Isn’t gratitude one of the greatest pick-me-ups? How many times has a dose of the doldrums been transformed into bubbling joy and calm, simply by thinking through and naming all the things for which you are grateful? Have you ever done it long enough to come to the end of your list?
But, slow learner that I am, I again made the mistake of thinking I didn’t have anything interesting to blog about last week and was too busy to listen… yet I had a post to be written all along. I had made a commitment (ooh, serious word!) to giving public thanks to God every month, for His faithfulness in hearing and responding to my prayers, with His Father heart of love. I am so excited, on a daily basis, as I acknowledge petitions that are answered, issues resolved, miracles happening… as I witness God happening in my life and in the lives of those around me… but, come the end of the month, I think – “I’ve nothing to write about!”
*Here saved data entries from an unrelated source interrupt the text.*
Lemma scan_frac_sound p : 0 <= p <= end_ →
  scan_frac buf end_ p = Ok None ∨
  ∃ fr, scan_frac buf end_ p = Ok (Some (p + mlen (frac_text fr), match fr with None => true | _ => false end)) ∧
    frac_ok fr ∧ holds buf p (frac_text fr) ∧ p + mlen (frac_text fr) <= end_ ∧ frac_follow fr (p + mlen (frac_text fr)).
Proof using Hend.
  intros Hp. unfold scan_frac. rewrite peek_spec by lia. bstep.
  destruct ((p <? end_) && (46 =? get buf p)) eqn:E; cbn [negb].
  - apply andb_prop in E as [E1 E2%Z.eqb_eq]. destruct (some_digits_sound (p + 1)) as [->|(ds & -> & Hd & Hne & Hh & Hl & Hs)];
      [lia|by left|]. right. exists (Some ds). cbn [frac_text frac_ok frac_follow]. rewrite mlen_cons, Z.add_assoc.
    split; [done|]. split; [done|]. split; [rewrite E2; apply holds_get_cons; [lia|done]|]. done.
  - right. exists None. cbn [frac_text frac_ok frac_follow]. rewrite mlen_nil, Z.add_0_r. split; [done|]. split; [done|].
    split; [apply holds_nil; lia|]. split; [lia|]. unfold stops. destruct (Z.ltb_spec p end_); [right|left; lia]. done.
Qed.
Lemma scan_frac_exact p fr : 0 <= p → frac_ok fr → holds buf p (frac_text fr) → p + mlen (frac_text fr) <= end_ →
  frac_follow fr (p + mlen (frac_text fr)) →
  scan_frac buf end_ p = Ok (Some (p + mlen (frac_text fr), match fr with None => true | _ => false end)).
Proof using Hend.
  intros Hp Hok Hh Hl Hf. unfold scan_frac. destruct fr as [ds|]; cbn [frac_text frac_ok frac_follow] in *.
  - rewrite mlen_cons, Z.add_assoc in *. destruct Hok as [Hd Hne]. pose proof (mlen_nonneg ds).
    rewrite (peek_holds _ _ 46 ds) by (done || lia). bstep. apply holds_cons in Hh as [_ Hh]. cbn [Z.eqb Pos.eqb negb].
    by rewrite (some_digits_exact _ ds).
  - rewrite mlen_nil, Z.add_0_r in *. by rewrite peek_stops.
Qed.

Lemma scan_exp_sound p isint : 0 <= p <= end_ →
  scan_exp buf end_ p isint = Ok None ∨
  ∃ ex, scan_exp buf end_ p isint = Ok (Some (p + mlen (exp_text ex), match ex with None => isint | _ => false end)) ∧
    exp_ok ex ∧ holds buf p (exp_text ex) ∧ p + mlen (exp_text ex) <= end_ ∧ exp_follow ex (p + mlen (exp_text ex)).
Proof using Hend.
  intros Hp. unfold scan_exp. rewrite (peek_spec p) by lia. bstep. cbv beta. fold (is_e (get buf p)).
  destruct ((p <? end_) && is_e (get buf p)) eqn:E; cbn [negb].
  - apply andb_prop in E as [E1 E2]. rewrite (peek_spec (p + 1)) by lia. bstep. cbv beta.
    set (sg := (p + 1 <? end_) && ((get buf (p + 1) =? 43) || (get buf (p + 1) =? 45))).
    destruct (some_digits_sound (p + if sg then 2 else 1)) as [->|(ds & -> & Hd & Hne & Hh & Hl & Hs)];
      [destruct sg eqn:Es; [apply andb_prop in Es as [Es _]; lia|lia]|by left|]. right.
    exists (Some (get buf p, if sg then Some (get buf (p + 1)) else None, ds)). bstep. cbn [exp_text exp_ok exp_follow].
    assert (get buf p = 101 ∨ get buf p = 69) by (unfold is_e in E2; lia).
    destruct sg eqn:Es; cbn [app]; rewrite !mlen_cons.
    + apply andb_prop in Es as [Es1 Es2].
      replace (p + (1 + (1 + mlen ds))) with (p + 2 + mlen ds) by lia. split; [done|].
      split; [split_and!; try done; lia|]. split; [|done].
      apply holds_get_cons; [lia|]. apply holds_get_cons; [lia|]. by replace (p + 1 + 1) with (p + 2) by lia.
    + rewrite Z.add_assoc. split; [done|]. split; [by split_and!|]. split; [|done]. apply holds_get_cons; [lia|done].
  - right. exists None. cbn [exp_text exp_ok exp_follow]. rewrite mlen_nil, Z.add_0_r. split; [done|]. split; [done|].
    split; [apply holds_nil; lia|]. split; [lia|]. unfold stops. destruct (Z.ltb_spec p end_); [right|left; lia]. done.
Qed.
Lemma digit_not_sign c : json_is_digit c = true → (c =? 43) || (c =? 45) = false.
Proof using. unfold json_is_digit. lia. Qed.
Lemma scan_exp_exact p isint ex : 0 <= p → exp_ok ex → holds buf p (exp_text ex) → p + mlen (exp_text ex) <= end_ →
  exp_follow ex (p + mlen (exp_text ex)) →
  scan_exp buf end_ p isint = Ok (Some (p + mlen (exp_text ex), match ex with None => isint | _ => false end)).
Proof using Hend.
  intros Hp Hok Hh Hl Hf. unfold scan_exp. fold is_e. destruct ex as [[[e sign] ds]|]; cbn [exp_text exp_ok exp_follow] in *.
  - destruct Hok as (He & Hd & Hne & Hsg). destruct ds as [|d ds]; [done|]. pose proof (mlen_nonneg ds).
    rewrite mlen_cons, mlen_app in *.
    assert (is_e e = true) as Hee by (unfold is_e; lia).
    destruct sign as [sg|]; cbn [app] in *.
    + change (mlen [sg]) with 1 in *. rewrite mlen_cons in *. rewrite (peek_holds p _ e (sg :: d :: ds)) by (done || lia). bstep.
      rewrite Hee. cbn [negb]. apply holds_cons in Hh as [_ Hh]. rewrite (peek_holds (p + 1) _ sg (d :: ds)) by (done || lia). bstep.
      replace ((sg =? 43) || (sg =? 45)) with true by lia. apply holds_cons in Hh as [_ Hh].
      replace (p + 1 + 1) with (p + 2) in Hh by lia.
      rewrite (some_digits_exact (p + 2) (d :: ds)); try done; rewrite mlen_cons; [bstep|lia|].
      * do 3 f_equal. lia.
      * by replace (p + 2 + (1 + mlen ds)) with (p + (1 + (1 + (1 + mlen ds)))) by lia.
    + rewrite mlen_nil, mlen_cons in *. rewrite (peek_holds p _ e (d :: ds)) by (done || lia). bstep.
      rewrite Hee. cbn [negb]. apply holds_cons in Hh as [_ Hh]. rewrite (peek_holds (p + 1) _ d ds) by (done || lia). bstep.
      pose proof Hd as Hd'. apply Forall_cons_iff in Hd as [Hd0 _]. rewrite (digit_not_sign d Hd0).
      rewrite (some_digits_exact (p + 1) (d :: ds)); try done; rewrite mlen_cons; [bstep|lia|].
      * do 3 f_equal. lia.
      * by replace (p + 1 + (1 + mlen ds)) with (p + (1 + (0 + (1 + mlen ds)))) by lia.
  - rewrite mlen_nil, Z.add_0_r in *. by rewrite (peek_stops p).
Qed.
So here we are on 21st September and I’ve still not given public thanks and praise for all God’s visible goodness and intervention throughout August. But I will do so now, with repentance again for my warped priorities! Meanwhile God is so faithful, that my notebook for September continues to show countless blessings!
august definition: 1. having great importance and especially of the highest social class.
So, August praises to God is a fitting title, in all respects!
I give thanks:
That the chairs went back into rows in church, after 18 months of restrictions,
That C got more than enough distinctions and merits from his access course and a good grade for his GCSE maths, and was offered a place in university.
That my videos, recordings and writings continued successfully and the fourth edit of the book finally complete and is off for feedback.
That August holiday lunch-club was successful and many local families blessed with food.
That S and I had a very productive week of DIY in the house, related well, and managed to visit old friends.
That J and V got the council house they were looking for.
That I was able to receive the medical advice needed and tests all clear.
That You healed my right foot.
That I was able to help S to edit her paper enough to finally submit it.
That I was able to have a weekend away with old friends and all went smoothly and well.
That D and R back together, so child-care issues resolved.
That B’s tests and urgent flight tickets all resolved smoothly.
That I’ve been honoured to host a home-group for the new prayer course.
That S’s travel plans worked well and was released from the quarantine and able to visit all the people planned for.
That D’s cancer has gone and she is well.
That the tribunal hearing has been postponed until a more suitable time and venue.
That I was able to spend more time than usual with my beloved grandchildren this month.
Lord, there were 3 disappointments this month – 2 people for whom I had prayed, but who died. I don’t understand why, but I trust You. I trust You to know the bigger picture and continue to entrust all the bereaved into Your loving arms.
Not all of my prayer is petition and intercession (asking for intervention and favour for self and others) but many areas of growth and life are just too difficult to define in words and to quantify or qualify. Praise and gratitude are a large part of my relationship with my Lord and Creator.
I am most grateful that I can come with confidence into the presence of God and that He not only knows me better than I know myself, but that God loves me despite knowing the areas I hide even from myself. In other words, I am most grateful for the relationship with God and the fact that I really can bring all burdens, concerns, questions, celebrations and everything – even disappointments and laments – to a loving God, who listens, comforts and lights those burdens and pains with a peace beyond expectation and a joy that seems extravagant!
You are so loved! Always pause to give thanks for that!